Chef and GM Update: Jason Richter has been named general manager of Restaurant Associates at the Kennedy Center, overseeing the Roof Terrace Restaurant and KC Café as well as the foodservice operation for banquets. This is the organization that serves dinner for 1,800 for the Kennedy Center Honors. Previously, he was director of hotel operations for the Ritz-Carlton, Washington, D.C. … Ryan Ratino is the new chef de cuisine at Masa 14, at 1825 14th St. NW. The Le Corden Bleu graduate served as executive chef at L’Auberge Provencale in White Post, Virginia.
Internationally recognized Japanese restaurant Nobu is slated to open just two blocks east of Georgetown on M Street in D.C.’s burgeoning West End, on the ground floor of the former American Association of Medical Colleges building, which will be converted to luxury condominiums. … Upstate Tavern is planning to open in 16th Street Heights at 4610-12 14th St.

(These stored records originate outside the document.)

(** * gisim.agent: player and agent policies

    A shallow embedding of [gisim/agent.py]: the greedy dice matcher
    [AttackOnlyAgent.get_dice_idx_greedy], the single-action defaults of
    [SimpleAgent], the cursor of [MultipleActionAgent], the round-end
    default of [GenericMultipleAction] and the play-cards policy of
    [AttackOnlyAgent], followed by the properties proved about them. *)

From Stdlib Require Import List ZArith Lia Bool String Arith Permutation Sorted.
Import ListNotations.
Open Scope Z_scope.

(* ================================================================== *)
(** ** Enumerations imported by the module *)

(** Modelled from the spec: [gisim.classes.enums.ElementType] is imported by
    the module but declared elsewhere.  The members are the seven major
    elements, the Universal die [OMNI], the cost-only keys [POWER], [ANY]
    and [SAME], and [NONE] (the default character element of the matcher). *)
Inductive ElementType : Type :=
  | NONE | CRYO | HYDRO | PYRO | ELECTRO | GEO | DENDRO | ANEMO
  | OMNI | POWER | ANY | SAME.

(** Modelled from the spec: the integer [value] of each member.  The matcher
    only tests [1 <= key.value <= 7], which its comment reads as
    "7 majors elements"; every other member lies outside that range. *)
Definition value (e : ElementType) : Z :=
  match e with
  | NONE => 0 | CRYO => 1 | HYDRO => 2 | PYRO => 3 | ELECTRO => 4
  | GEO => 5 | DENDRO => 6 | ANEMO => 7
  | OMNI => 8 | POWER => 9 | ANY => 10 | SAME => 11
  end.

(** [a == b] on enum members. *)
Definition elem_eqb (a b : ElementType) : bool := value a =? value b.

Definition ElementType_eq_dec (a b : ElementType) : {a = b} + {a <> b}.
Proof. decide equality. Defined.

(** The cost keys the data model allows besides [POWER]. *)
Definition is_major (e : ElementType) : bool :=
  (1 <=? value e) && (value e <=? 7).

(* ================================================================== *)
(** ** The greedy dice matcher *)

Module Matcher.

(** The two locals the matcher mutates: [dice_idx] (the selection, in the
    order of the appends) and [used] (one flag per die). *)
Record State : Type := mkState { dice_idx : list nat; used : list bool }.

(** [used = [False for _ in dice]], [dice_idx = []]. *)
Definition init (dice : list ElementType) : State :=
  mkState [] (map (fun _ => false) dice).

(** [used[idx] = True]. *)
Fixpoint set_used (idx : nat) (u : list bool) : list bool :=
  match u, idx with
  | [], _ => []
  | _ :: u', O => true :: u'
  | b :: u', S i => b :: set_used i u'
  end.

NW.
Openings Update: Union Social opened Oct. 23 in NoMa … American Tandoor at Tysons Corner Center opens Oct. 30 … Matchbox at One Loudoun opens Nov. 16 … Chuy’s Tex-Mex restaurant opens in mid-December, where Macaroni Grill on Prince William Parkway in Woodbridge (Potomac Mills) used to be. It will be their third location in the D.C. metro area … Dave & Buster’s eat/drink/play restaurant/bar/arcade opens Dec. 21 at Springfield Town Center … Milk Bar and Momofuku opened on Oct. 23 at CityCenter D.C. … Not Your Average Joe’s plans to open in Reston Town Center by the end of December and in Silver Spring by the end of the first quarter of 2016 … The Dabney is anticipating a late November opening. Ivy City Smokehouse, from Greg Casten and Ronnie Goodman, is aiming to open by December.

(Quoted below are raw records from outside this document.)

(** C9. [setupInitialUsers] is idempotent.  Run over the fixed list when
    every entry's account exists already, with the provider answering
    each creation by "already exists", it creates nothing, raises
    nothing and leaves the provider's and the store's state - all state
    - as it was, issuing no write.  In particular a run that follows a
    completed run changes nothing. *)
Theorem setupInitialUsers_idempotent :
  (forall env w,
     auth env = true ->
     (forall u, In u INITIAL_USERS -> createUser_fault env (iu_email u) = None) ->
     (forall u, In u INITIAL_USERS -> is_Some (accounts w !! iu_email u)) ->
     exists w' t,
       setupInitialUsers env w = (Return tt, w') /\
       same_state w' w /\
       trace w' = (trace w ++ t)%list /\
       Forall (fun ev => is_write ev = false) t) /\
  (forall env1 env2 w,
     no_faults env1 -> no_faults env2 ->
     exists w1 w2,
       setupInitialUsers env1 w = (Return tt, w1) /\
       setupInitialUsers env2 w1 = (Return tt, w2) /\
       same_state w2 w1).
Proof.
  split.
  - intros env w Hauth Hfault Hex.
    destruct (setupUsers_all_exist env Hauth INITIAL_USERS w Hfault Hex)
      as (t & Hrun & Ht).
    exists (emits t w), t. split; [exact Hrun |].
    split; [apply same_state_emits |]. split; [reflexivity | exact Ht].
  - intros env1 env2 w Hclean1 Hclean2.
    destruct (setupUsers_registers env1 Hclean1 INITIAL_USERS w)
      as (w1 & Hrun1 & Hafter).
    exists w1. destruct Hafter as [Hflag | Hall].
    + exists w1. split; [exact Hrun1 |].
      split; [now apply setupUsers_flagged | now repeat split].
    + destruct Hclean2 as (Hauth & _ & Hcreate & _).
      destruct (setupUsers_all_exist env2 Hauth INITIAL_USERS w1
                  (fun u _ => Hcreate (iu_email u)) Hall) as (t & Hrun2 & _).
      exists (emits t w1). split; [exact Hrun1 |].
      split; [exact Hrun2 | apply same_state_emits].
Qed.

Restaurant News: November 4, 2015
November 5, 2015
•Tadich Grill Family Drama Comes to Light
The daughter of one of the owners of San Francisco’s famed Tadich Grill, as well as its newly opened D.C. location, opened up to Washington Post columnist Lonnae O’Neal about being disowned by her family when they found out she was dating a black man.
Terri Upshaw, née Buich, says she met Gene Upshaw, former Oakland Raiders guard and future Hall of Famer and executive director of the National Football League Players’ Association, in 1983 when she was 23. They dated for eight months before he asked her to move with him to Washington, D.C.
She says that when her father found out that she planned to marry Upshaw, “He told me that’s it — you’re out of the family. Change your last name, and don’t ever call us again.” Gene Upshaw died of pancreatic cancer in 2008, but she has not heard from her parents or siblings since 1983 and they have not met her children.
According to O’Neal: “Upshaw, who had never spoken publicly about the rift, says she is telling this story now, in response to a reporter’s query, because with the new restaurant, she is talking more to friends and ‘it sounds archaic,’ she says.”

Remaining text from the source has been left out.